Following some initial skirmishes, John II organised his army into three divisions based on the nationalities of his soldiery: Macedonians (native Byzantines); 'Kelts' (meaning Normans and other Franks); and Pechenegs (Turkic steppe nomads). Each division was equipped with its characteristic arms and equipment, and was paraded before the city in order to overawe the defenders.

Although John fought hard for the Christian cause during the campaign in Syria, his allies Raymond of Poitiers and Joscelin of Edessa remained in their camp playing dice and feasting instead of helping to press the siege. Due to their example, the morale of their troops was undermined. The Emperor's reproaches could only goad the two princes into perfunctory and fitful action. Latin and Muslim sources describe John's energy and personal courage in prosecuting the siege. Conspicuous in his golden helmet, John was active in encouraging his troops, supervising the siege engines and consoling the wounded. The walls of Shaizar were battered by the trebuchets of the impressive Byzantine siege train. The emir's nephew, the poet, writer and diplomat Usama ibn Munqidh, recorded the devastation wreaked by the Byzantine artillery, which could smash a whole house with a single missile.

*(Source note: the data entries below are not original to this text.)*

Definition ResourceEventHandlerFuncs (AddFunc : option (iface V -> X -> X))
    (UpdateFunc : option (iface V * iface V -> X -> X))
    (DeleteFunc : option (iface V -> X -> X)) : ResourceEventHandler V X := {|
  OnAdd obj _ := if_not_nil AddFunc obj;
  OnUpdate oldObj newObj := if_not_nil UpdateFunc (oldObj, newObj);
  OnDelete obj := if_not_nil DeleteFunc obj
|}.

Definition ResourceEventHandlerDetailedFuncs (AddFunc : option (iface V * bool -> X -> X))
    (UpdateFunc : option (iface V * iface V -> X -> X))
    (DeleteFunc : option (iface V -> X -> X)) : ResourceEventHandler V X := {|
  OnAdd obj isInInitialList := if_not_nil AddFunc (obj, isInInitialList);
  OnUpdate oldObj newObj := if_not_nil UpdateFunc (oldObj, newObj);
  OnDelete obj := if_not_nil DeleteFunc obj
|}.

Definition FilteringResourceEventHandler (FilterFunc : iface V -> bool)
    (Handler : ResourceEventHandler V X) : ResourceEventHandler V X := {|
  OnAdd obj isInInitialList x :=
    if negb (FilterFunc obj) then x else OnAdd Handler obj isInInitialList x;
  OnUpdate oldObj newObj x :=
    let newer := FilterFunc newObj in
    let older := FilterFunc oldObj in
    if newer && older then OnUpdate Handler oldObj newObj x
    else if newer && negb older then OnAdd Handler newObj false x
    else if negb newer && older then OnDelete Handler oldObj x
    else x;
  OnDelete obj x := if negb (FilterFunc obj) then x else OnDelete Handler obj x
|}.

End handlers.

(** ** processDeltas and the informer's loop *)

(** The store is the [KnownObjects] of the queue. *)
#[export] Instance Store_KeyListerGetter {V S} `{StoreI V S} : KeyListerGetter V S := {|
  klg_ListKeys := st_ListKeys;
  klg_GetByKey := st_GetByKey
|}.

Section informer.
Context {O S X : Type} `{StoreI (value O) S}.

(** The store, the handler's state and the error returned; [None] when the store
    panics. *)
Fixpoint processDeltas (handler : ResourceEventHandler (value O) X) (clientState : S)
    (deltas : list (Delta O)) (isInInitialList : bool) (x : X)
    : option (S * X * option (error (value O))) :=
  match deltas with
  | [] => Some (clientState, x, None)
  | d :: deltas' =>
      let obj := dObject d in
      match dType d with
      | Sync | Replaced | Added | Updated =>
          match st_Get obj clientState with
          | (old, true, None) =>
              match st_Update obj clientState with
              | None => None
              | Some (clientState, Err err) => Some (clientState, x, Some err)
              | Some (clientState, Ok _) =>
                  processDeltas handler clientState deltas' isInInitialList
                    (OnUpdate handler old obj x)
              end
          | _ =>
              match st_Add obj clientState with
              | None => None
              | Some (clientState, Err err) => Some (clientState, x, Some err)
              | Some (clientState, Ok _) =>
                  processDeltas handler clientState deltas' isInInitialList
                    (OnAdd handler obj isInInitialList x)
              end
          end
      | Deleted =>
          match st_Delete obj clientState with
          | None => None
          | Some (clientState, Err err) => Some (clientState, x, Some err)
          | Some (clientState, Ok _) =>
              processDeltas handler clientState deltas' isInInitialList (OnDelete handler obj x)
          end
      end
  end.

(** The [Process] of [newInformer]: it works on the store and the handler the
    informer owns.  [None] is a process that has panicked. *)
Definition newInformer_Process (h : ResourceEventHandler (value O) X)
    (deltas : list (Delta O)) (isInInitialList : bool) (w : option (S * X))
    : option (S * X) * option (error (value O)) :=
  match w with
  | None => (None, None)
  | Some (clientState, x) =>
      match processDeltas h clientState deltas isInInitialList x with
      | None => (None, None)
      | Some (clientState, x, err) => (Some (clientState, x), err)
      end
  end.

Inductive loop_outcome : Type := LoopBlocked | LoopReturns | LoopContinues.

(** One iteration of [processLoop]. *)
Definition processLoop_iteration {W} (cfg : DeltaFIFOConfig O) (RetryOnError : bool)
    (Process : list (Delta O) -> bool -> W -> W * option (error (value O)))
    (f : DeltaFIFO O) (w : W) : DeltaFIFO O * W * loop_outcome :=
  match Pop Process f w with
  | (f, w, Blocked) => (f, w, LoopBlocked)
  | (f, w, PopClosed) => (f, w, LoopReturns)
  | (f, w, Popped _ (Some ErrFIFOClosed)) => (f, w, LoopReturns)
  | (f, w, Popped obj (Some _)) =>
      if RetryOnError
      then ((AddIfNotPresent cfg (Some (VDeltas obj)) f).1, w, LoopContinues)
      else (f, w, LoopContinues)
  | (f, w, Popped _ None) => (f, w, LoopContinues)
  end.

(** The state of an informer made by [newInformer]. *)
Record informer : Type := mkInformer {
  fifo : DeltaFIFO O;
  world : option (S * X)
}.

(** The options [newInformer] gives the queue: no [KeyFunction], so
    [MetaNamespaceKeyFunc]; [EmitDeltaTypeReplaced]; the transformer. *)
Definition newInformer_fifo `{MetaAccessor O}
    (transformer : option (iface (value O) -> result (value O) (iface (value O))))
    : DeltaFIFOConfig O * DeltaFIFO O :=
  NewDeltaFIFOWithOptions None true transformer.

Definition newInformer (clientState : S) (x : X) : informer :=
  mkInformer NewDeltaFIFO (Some (clientState, x)).

(** One iteration of the informer's process loop, and [n] of them. *)
Definition processLoop_turn (cfg : DeltaFIFOConfig O) (h : ResourceEventHandler (value O) X)
    (s : informer) : informer :=
  let '(f', w', _) := processLoop_iteration cfg false (newInformer_Process h) (fifo s) (world s) in
  mkInformer f' w'.

Fixpoint drain (cfg : DeltaFIFOConfig O) (h : ResourceEventHandler (value O) X)
    (n : nat) (s : informer) : informer :=
  match n with
  | 0%nat => s
  | Datatypes.S n' => processLoop_turn cfg h (drain cfg h n' s)
  end.

(** What happens to an informer: the reflector's calls of the queue's methods, and
    an iteration of the process loop. *)
Inductive event : Type :=
| EvAdd (obj : iface (value O))
| EvUpdate (obj : iface (value O))
| EvDelete (obj : iface (value O))
| EvReplace (l : list (iface (value O)))
| EvResync
| EvPop.

(** One event.  A failing [Replace] is not a step of this relation: the reflector
    drops the watch and lists again. *)
Inductive informer_step (cfg : DeltaFIFOConfig O) (h : ResourceEventHandler (value O) X)
    : event -> informer -> informer -> Prop :=
| inf_Add obj f w : informer_step cfg h (EvAdd obj) (mkInformer f w) (mkInformer (Add cfg obj f).1 w)
| inf_Update obj f w :
    informer_step cfg h (EvUpdate obj) (mkInformer f w) (mkInformer (Update cfg obj f).1 w)
| inf_Delete obj f st x :
    informer_step cfg h (EvDelete obj) (mkInformer f (Some (st, x)))
      (mkInformer (Delete cfg (Some st) obj f).1 (Some (st, x)))
| inf_Replace (R : MapRange) l f st x f' :
    Replace cfg (Some st) l f = (f', Ok tt) ->
    informer_step cfg h (EvReplace l) (mkInformer f (Some (st, x))) (mkInformer f' (Some (st, x)))
| inf_Resync f st x :
    informer_step cfg h EvResync (mkInformer f (Some (st, x)))
      (mkInformer (Resync cfg (Some st) f).1 (Some (st, x)))
| inf_Pop s : informer_step cfg h EvPop s (processLoop_turn cfg h s).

The city was taken, but the citadel, protected by its cliffs and the courage of its defenders, defied assault. Tardily, Zengi had assembled a relief army and it moved towards Shaizar. The relief army was smaller than the Christian army, but John was reluctant to leave his siege engines in order to march out to meet it, and he did not trust his allies. At this point, Sultan ibn Munqidh, the Emir of Shaizar, offered to become John's vassal, pay a large indemnity and pay yearly tribute. Also offered was a table studded with jewels and an impressive carved cross said to have been made for Emperor Constantine the Great, which had been captured from Emperor Romanos IV Diogenes by the Seljuk Turks at the Battle of Manzikert. John, disgusted by the behaviour of his allies, reluctantly accepted the offer. On 21 May, the siege was raised.

==Aftermath==

Anatolia and the Levant circa 1140

Zengi's troops skirmished with the retreating Christians, but did not dare to actively impede the army's march. Returning to Antioch, John made a ceremonial entry into the city. However, Raymond and Joscelin conspired to delay the promised handover of Antioch's citadel to the Emperor, and stirred up popular unrest in the city directed at John and the local Greek community. Having heard of a raid by the Anatolian Seljuks on Cilicia, and having been besieged in the palace by the Antiochene mob, John abandoned his demand for control of the citadel. He insisted, however, on a renewal of Raymond and Joscelin's oaths of fealty. John told them that he would return with his army to implement his treaties with them. He then left Antioch intending to punish the Seljuk sultan Mas'ud (r. 1116–1156) and subsequently to return to Constantinople. John had little choice but to leave Syria with his ambitions only partially realised.

The events of the campaign underlined that the suzerainty the Byzantine Emperor claimed over the Crusader states, for all the prestige it offered, had limited practical advantages. The Latins enjoyed the security that a distant imperial connection gave them when they were threatened by the Muslim powers of Syria. However, when Byzantine military might was directly manifested in the region, their own self-interest and continued political independence was of greater importance to them than any possible advantage that might be gained for the Christian cause in the Levant by co-operation with the Emperor.

According to Byzantine historian Niketas Choniates's early 13th-century history, John II returned to Syria in 1142 intending to forcibly take Antioch and impose direct Byzantine rule, expecting the local Syrian and Armenian Christian population to defect in support of this campaign. His death in spring of 1143, the result of a hunting accident, intervened before he could achieve this goal. His son and successor, Manuel I (r. 1143–1180), took his father's army back to Constantinople to secure his authority, and the opportunity for the Byzantines to conquer Antioch outright was lost. In the opinion of Michael Angold, the sudden death of John was most opportune for the Latin princes, as they would have had great difficulty in continuing to resist him.